Supreme Court enshrines gay marriage as a right in all US states

THE US Supreme Court has decreed same-sex marriage to be a legal right in all American states. The votes of the judges who make up the Supreme Court were almost evenly split, five to four, but the majority fell on the side of making gay marriage a constitutional right.

Prior to the landmark ruling, 37 states plus Washington DC had legalised gay marriage.
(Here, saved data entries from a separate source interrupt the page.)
Lemma new_balance s t0 :
  (forall t, count_com CoInitialize t (state s)
             = (count_com CoUninitialize t (state s)
                + (if registered t (state s) then 1 else 0))%nat) ->
  forall t, count_com CoInitialize t (state (step remote s (New t0)))
            = (count_com CoUninitialize t (state (step remote s (New t0)))
               + (if registered t (state (step remote s (New t0))) then 1 else 0))%nat.
Proof.
  intros Hbal t. cbn [step].
  destruct (init_spec remote t0 (state s)) as (self & w' & Hrun & _ & Hreg & Hother & Hcom).
  rewrite Hrun. cbn [state]. specialize (Hbal t).
  destruct (registered t0 (state s)) eqn:Hr0.
  - rewrite app_nil_r in Hcom.
    assert (Hsame : registered t w' = registered t (state s)).
    { destruct (decide (t = t0)) as [-> | Hne]; [congruence |].
      apply registered_ext. now apply Hother. }
    unfold count_com in *. rewrite Hcom, Hsame. exact Hbal.
  - rewrite (count_com_snoc CoInitialize t w' _ _ _ Hcom).
    rewrite (count_com_snoc CoUninitialize t w' _ _ _ Hcom).
    fold (count_com CoInitialize t (state s)). fold (count_com CoUninitialize t (state s)).
    destruct (decide (t = t0)) as [-> | Hne].
    + rewrite Nat.eqb_refl, Hreg. rewrite Hr0 in Hbal. cbn [andb]. lia.
    + replace (Nat.eqb t0 t) with false by (symmetry; apply Nat.eqb_neq; congruence).
      rewrite (registered_ext t (state s) w') by now apply Hother.
      cbn [andb]. lia.
Qed.

Lemma del_balance s i :
  (forall t, count_com CoInitialize t (state s)
             = (count_com CoUninitialize t (state s)
                + (if registered t (state s) then 1 else 0))%nat) ->
  forall t, count_com CoInitialize t (state (step remote s (Del i)))
            = (count_com CoUninitialize t (state (step remote s (Del i)))
               + (if registered t (state (step remote s (Del i))) then 1 else 0))%nat.
Proof.
  intros Hbal t. cbn [step]. unfold on_object.
  destruct (objects s !! i) as [[t0 [self|]]|] eqn:Hi; try exact (Hbal t).
  destruct (del_spec t0 self (state s)) as (self' & w' & Hrun & Hother & _ & Hcase).
  rewrite Hrun. cbn [state]. specialize (Hbal t).
  destruct (initialised_flag self && registered t0 (state s)) eqn:Hb.
  - destruct Hcase as [Hreg Hcom]. apply andb_true_iff in Hb as [_ Hr0].
    rewrite (count_com_snoc CoInitialize t w' _ _ _ Hcom).
    rewrite (count_com_snoc CoUninitialize t w' _ _ _ Hcom).
    fold (count_com CoInitialize t (state s)). fold (count_com CoUninitialize t (state s)).
    destruct (decide (t = t0)) as [-> | Hne].
    + rewrite Nat.eqb_refl, Hreg. rewrite Hr0 in Hbal. cbn [andb]. lia.
    + replace (Nat.eqb t0 t) with false by (symmetry; apply Nat.eqb_neq; congruence).
      rewrite (registered_ext t (state s) w') by now apply Hother.
      cbn [andb]. lia.
  - subst w'. exact Hbal.
Qed.

Lemma play_balance history :
  without_close history = true ->
  forall t, count_com CoInitialize t (state (play remote history))
            = (count_com CoUninitialize t (state (play remote history))
               + (if registered t (state (play remote history)) then 1 else 0))%nat.
Proof.
  unfold play. induction history as [|a history IH] using rev_ind; intros Hnc.
  - intros t. reflexivity.
  - unfold without_close in Hnc. rewrite forallb_app in Hnc.
    apply andb_true_iff in Hnc as [Hh Ha]. cbn [forallb] in Ha.
    rewrite fold_left_app. cbn [fold_left].
    destruct a as [t0 | j | j]; [| discriminate Ha |].
    + apply new_balance. now apply IH.
    + apply del_balance. now apply IH.
Qed.

End Balance.

(** X10. [close()] does not clear the flag of the session or unregister
    the thread, so closing a session and then destroying it calls
    [CoUninitialize] twice when the session had initialised the transport,
    and once when it had not. *)
Theorem close_then_destroy_uninitialises_again remote history i t (self : instance) :
  let s := play remote history in
  objects s !! i = Some (t, Some self) ->
  com_calls (state (step remote (step remote s (Close i)) (Del i)))
  = com_calls (state s) ++
    (t, CoUninitialize) :: (if initialised_flag self then [(t, CoUninitialize)] else []).
Proof. intros s Hi. now apply close_then_destroy_calls. Qed.

(** One session, constructed, closed and collected. *)
Lemma close_then_destroy_uninitialises_again_witness :
  com_calls (state (step (ready_on 1) (step (ready_on 1) (play (ready_on 1) [New 1])
                                            (Close 0)) (Del 0)))
  = com_calls (state (play (ready_on 1) [New 1])) ++
    (1%nat, CoUninitialize)
    :: (if initialised_flag (<["vv" := VCom]> (<["_initialized_com" := VBool true]> ∅))
        then [(1%nat, CoUninitialize)] else []).
Proof.
  apply (close_then_destroy_uninitialises_again (ready_on 1) [New 1] 0 1
           (<["vv" := VCom]> (<["_initialized_com" := VBool true]> ∅))).
  vm_compute. reflexivity.
Defined.

(** X11. As long as no session is closed explicitly, the calls to the
    transport stay balanced on every thread: after any history of
    constructions and destructions a thread has made as many
    [CoInitialize] calls as [CoUninitialize] calls, plus one exactly when
    the thread is registered. *)
Theorem transport_calls_are_balanced_without_close remote history t :
  without_close history = true ->
  count_com CoInitialize t (state (play remote history))
  = (count_com CoUninitialize t (state (play remote history))
     + (if registered t (state (play remote history)) then 1 else 0))%nat.
Proof. intros Hnc. now apply play_balance. Qed.

(** Three sessions on one thread, the first of them collected. *)
Lemma transport_calls_are_balanced_without_close_witness :
  count_com CoInitialize 1 (state (play (ready_on 1) [New 1; New 1; Del 0; New 1]))
  = (count_com CoUninitialize 1 (state (play (ready_on 1) [New 1; New 1; Del 0; New 1]))
     + (if registered 1 (state (play (ready_on 1) [New 1; New 1; Del 0; New 1]))
        then 1 else 0))%nat.
Proof.
  apply (transport_calls_are_balanced_without_close (ready_on 1)
           [New 1; New 1; Del 0; New 1] 1).
  reflexivity.
Defined.

(** * Further properties of the polling helpers *)

Local Open Scope Q_scope.

(** X12. Whenever [wait_for_condition] returns, it has slept once after
    each sample that read false and not after a sample that read true: it
    hands back a true value the moment it reads one, and a false value
    only when the timeout has run out. *)
Theorem wait_for_condition_sleeps_after_false_samples condition_func latency fuel
    wait_time check_interval w r w' :
  wait_for_condition condition_func latency fuel wait_time check_interval w
  = (Return (Some r), w') ->
  exists misses,
    Forall (fun v => truthy v = false) misses /\
    slept w' = slept w ++ repeat check_interval (length misses) /\
    ((truthy r = true /\ observed w' = observed w ++ misses ++ [r])
     \/ (truthy r = false /\ observed w' = observed w ++ misses /\
         wait_time <= now w' - now w)).
Proof.
  intros H.
  change (wait_for_condition_loop condition_func latency fuel (now (started w))
            wait_time check_interval (VBool false) (started w) = (Return (Some r), w')) in H.
  destruct (started_frame w) as (Hs0 & Ho0 & Hn0).
  destruct (wait_for_condition_loop_sound _ _ _ _ _ _ _ _ _ _ H)
    as (k & _ & Hall & Hsl & Hend).
  set (misses := polls condition_func latency check_interval k (started w)).
  assert (Hmiss : Forall (fun v => truthy v = false) misses).
  { unfold misses, polls. apply List.Forall_forall. intros v Hv.
    apply in_map_iff in Hv as (i & <- & Hi).
    apply in_seq in Hi. apply Hall. lia. }
  exists misses. split; [exact Hmiss |].
  split; [unfold misses; now rewrite polls_length, Hsl, Hs0 |].
  destruct Hend as [(_ & Hv & Hr & _ & Ho) | (Ht & Hr & Hw & Ho)]; [left | right].
  - split; [now rewrite Hr |]. rewrite Ho, Ho0, polls_snoc, Hr. reflexivity.
  - split; [| split; [now rewrite Ho, Ho0 |]].
    + rewrite Hr. fold misses.
      destruct misses as [|m l] using rev_ind; [reflexivity |].
      rewrite last_last. apply Forall_app in Hmiss as [_ Hm]. now inversion Hm.
    + apply Qltb_false in Ht. subst w'. lra.
Qed.

(** A predicate that reads false once and then true. *)
Lemma wait_for_condition_sleeps_after_false_samples_witness :
  exists misses,
    Forall (fun v => truthy v = false) misses /\
    slept (snd (wait_for_condition (fun w => VBool (Nat.eqb (length (observed w)) 1))
                  (fun _ => 0) 3 5 (1 # 10) world0))
    = slept world0 ++ repeat (1 # 10) (length misses) /\
    ((truthy (VBool true) = true /\
      observed (snd (wait_for_condition (fun w => VBool (Nat.eqb (length (observed w)) 1))
                       (fun _ => 0) 3 5 (1 # 10) world0))
      = observed world0 ++ misses ++ [VBool true])
     \/ (truthy (VBool true) = false /\
         observed (snd (wait_for_condition (fun w => VBool (Nat.eqb (length (observed w)) 1))
                          (fun _ => 0) 3 5 (1 # 10) world0))
         = observed world0 ++ misses /\
         5 <= now (snd (wait_for_condition
                          (fun w => VBool (Nat.eqb (length (observed w)) 1))
                          (fun _ => 0) 3 5 (1 # 10) world0)) - now world0)).
Proof.
  apply (wait_for_condition_sleeps_after_false_samples
           (fun w => VBool (Nat.eqb (length (observed w)) 1)) (fun _ => 0) 3 5 (1 # 10)
           world0 (VBool true)).
  vm_compute. reflexivity.
Defined.

(** A run that took [n] samples found the timeout not yet over before the
    last of them, after [n - 1] rounds that each lasted the interval at
    least. *)
Lemma samples_within_timeout condition_func latency check_interval wait_time n u start :
  (forall w, 0 <= latency w) ->
  now u == start ->
  (forall i, (i < n)%nat ->
     Qltb (now (poll condition_func latency check_interval i u) - start) wait_time = true) ->
  n = 0%nat \/ inject_Z (Z.of_nat (n - 1)) * check_interval < wait_time.
Proof.
  intros Hlat Hstart Hin. destruct n as [|n]; [now left | right].
  replace (S n - 1)%nat with n by lia.
  specialize (Hin n ltac:(lia)). apply Qltb_true in Hin.
  pose proof (poll_now condition_func latency check_interval n u Hlat) as Hnow.
  rewrite budget_eq in Hnow. lra.
Qed.

(** X13. However much the clock overruns, a polling helper that comes
    back has not sampled the predicate more often than the timeout allows:
    its [n] samples are the values of the predicate in the worlds
    [sampled 0], ..., [sampled (n - 1)], it slept at most once per sample,
    and [(n - 1) * check_interval < wait_time], since the last sample was
    taken after [n - 1] sleeps and a clock test that found the timeout not
    yet over.  With a positive interval the helper does come back.  (The
    predicate takes no negative time.) *)
Theorem polling_samples_are_bounded_by_timeout condition_func latency wait_time
    check_interval w :
  (forall w, 0 <= latency w) ->
  forall helper,
    In helper [wait_for_condition condition_func latency;
               _wait_for_not condition_func latency;
               wait_for_not condition_func latency] ->
    (forall fuel r w',
       helper fuel wait_time check_interval w = (Return (Some r), w') ->
       exists n k,
         observed w' = observed w ++ samples condition_func latency check_interval n w /\
         slept w' = slept w ++ repeat check_interval k /\
         (k <= n)%nat /\
         (n = 0%nat \/ inject_Z (Z.of_nat (n - 1)) * check_interval < wait_time)) /\
    (0 < check_interval ->
     exists fuel0, forall fuel, (fuel0 <= fuel)%nat ->
       exists r w', helper fuel wait_time check_interval w = (Return (Some r), w')).
Proof.
  intros Hlat helper Hin.
  destruct (started_frame w) as (Hs0 & Ho0 & Hn0).
  assert (Hnot : forall literal,
    (forall fuel r w',
       wait_for_not_loop condition_func latency literal fuel (now (started w)) wait_time
         check_interval (started w) = (Return (Some r), w') ->
       exists n k,
         observed w' = observed w ++ samples condition_func latency check_interval n w /\
         slept w' = slept w ++ repeat check_interval k /\
         (k <= n)%nat /\
         (n = 0%nat \/ inject_Z (Z.of_nat (n - 1)) * check_interval < wait_time)) /\
    (0 < check_interval ->
     exists fuel0, forall fuel, (fuel0 <= fuel)%nat ->
       exists r w',
         wait_for_not_loop condition_func latency literal fuel (now (started w)) wait_time
           check_interval (started w) = (Return (Some r), w'))).
  { intros literal. split.
    - intros fuel r w' H.
      destruct (wait_for_not_loop_sound _ _ _ _ _ _ _ _ _ _ H)
        as (k & _ & Hall & Hsl & Hend).
      destruct Hend as [(Ht & _ & _ & _ & Ho) | (_ & _ & _ & Ho)].
      + exists (S k), k. split; [now rewrite Ho, Ho0 |]. split; [now rewrite Hsl, Hs0 |].
        split; [lia |].
        apply (samples_within_timeout condition_func latency check_interval wait_time
                 (S k) (started w) (now (started w)) Hlat (Qeq_refl _)).
        intros i Hi. destruct (Nat.eq_dec i k) as [-> | Hne]; [exact Ht |].
        apply Hall. lia.
      + exists k, k. split; [now rewrite Ho, Ho0 |]. split; [now rewrite Hsl, Hs0 |].
        split; [lia |].
        apply (samples_within_timeout condition_func latency check_interval wait_time
                 k (started w) (now (started w)) Hlat (Qeq_refl _)).
        intros i Hi. now apply Hall.
    - intros Hci. destruct (budget_reaches wait_time check_interval Hci) as [f Hf].
      exists (S f). intros fuel Hfuel.
      apply (wait_for_not_loop_returns condition_func latency check_interval literal
               Hci Hlat f); [lra | lia]. }
  destruct Hin as [<- | [<- | [<- | []]]].
  - split.
    + intros fuel r w' H.
      change (wait_for_condition_loop condition_func latency fuel (now (started w))
                wait_time check_interval (VBool false) (started w)
              = (Return (Some r), w')) in H.
      destruct (wait_for_condition_loop_sound _ _ _ _ _ _ _ _ _ _ H)
        as (k & _ & Hall & Hsl & Hend).
      destruct Hend as [(Ht & _ & _ & _ & Ho) | (_ & _ & _ & Ho)].
      * exists (S k), k. split; [now rewrite Ho, Ho0 |]. split; [now rewrite Hsl, Hs0 |].
        split; [lia |].
        apply (samples_within_timeout condition_func latency check_interval wait_time
                 (S k) (started w) (now (started w)) Hlat (Qeq_refl _)).
        intros i Hi. destruct (Nat.eq_dec i k) as [-> | Hne]; [exact Ht |].
        apply Hall. lia.
      * exists k, k. split; [now rewrite Ho, Ho0 |]. split; [now rewrite Hsl, Hs0 |].
        split; [lia |].
        apply (samples_within_timeout condition_func latency check_interval wait_time
                 k (started w) (now (started w)) Hlat (Qeq_refl _)).
        intros i Hi. now apply Hall.
    + intros Hci. destruct (budget_reaches wait_time check_interval Hci) as [f Hf].
      exists (S f). intros fuel Hfuel.
      change (exists r w',
                wait_for_condition_loop condition_func latency fuel (now (started w))
                  wait_time check_interval (VBool false) (started w)
                = (Return (Some r), w')).
      apply (wait_for_condition_loop_returns condition_func latency check_interval
               Hci Hlat f); [lra | lia].
  - exact (Hnot true).
  - exact (Hnot false).
Qed.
Anthony Kennedy was the judge who cast the deciding vote. In his statement for the majority, he wrote:
“The Constitution promises liberty to all within its reach, a liberty that includes certain specific rights that allow persons, within a lawful realm, to define and express their identity.
“The petitioners in these cases seek to find that liberty by marrying someone of the same sex and having their marriages deemed lawful on the same terms and conditions as marriages between persons of the opposite sex.”
There were emotional scenes of celebration outside the court as the news was announced this afternoon (June 26), where many had gathered awaiting the judgement.

Jim Obergefell, the lead plaintiff in the case that had lead to the Supreme Court making a judgement, said on the steps outside to those assembled, “Our love is equal.”

He continued: “My hope is that the term ‘gay marriage’ will soon be a thing of the past, that from this day forward it will simply be ‘marriage,’ and that our nation will be better off because of it.”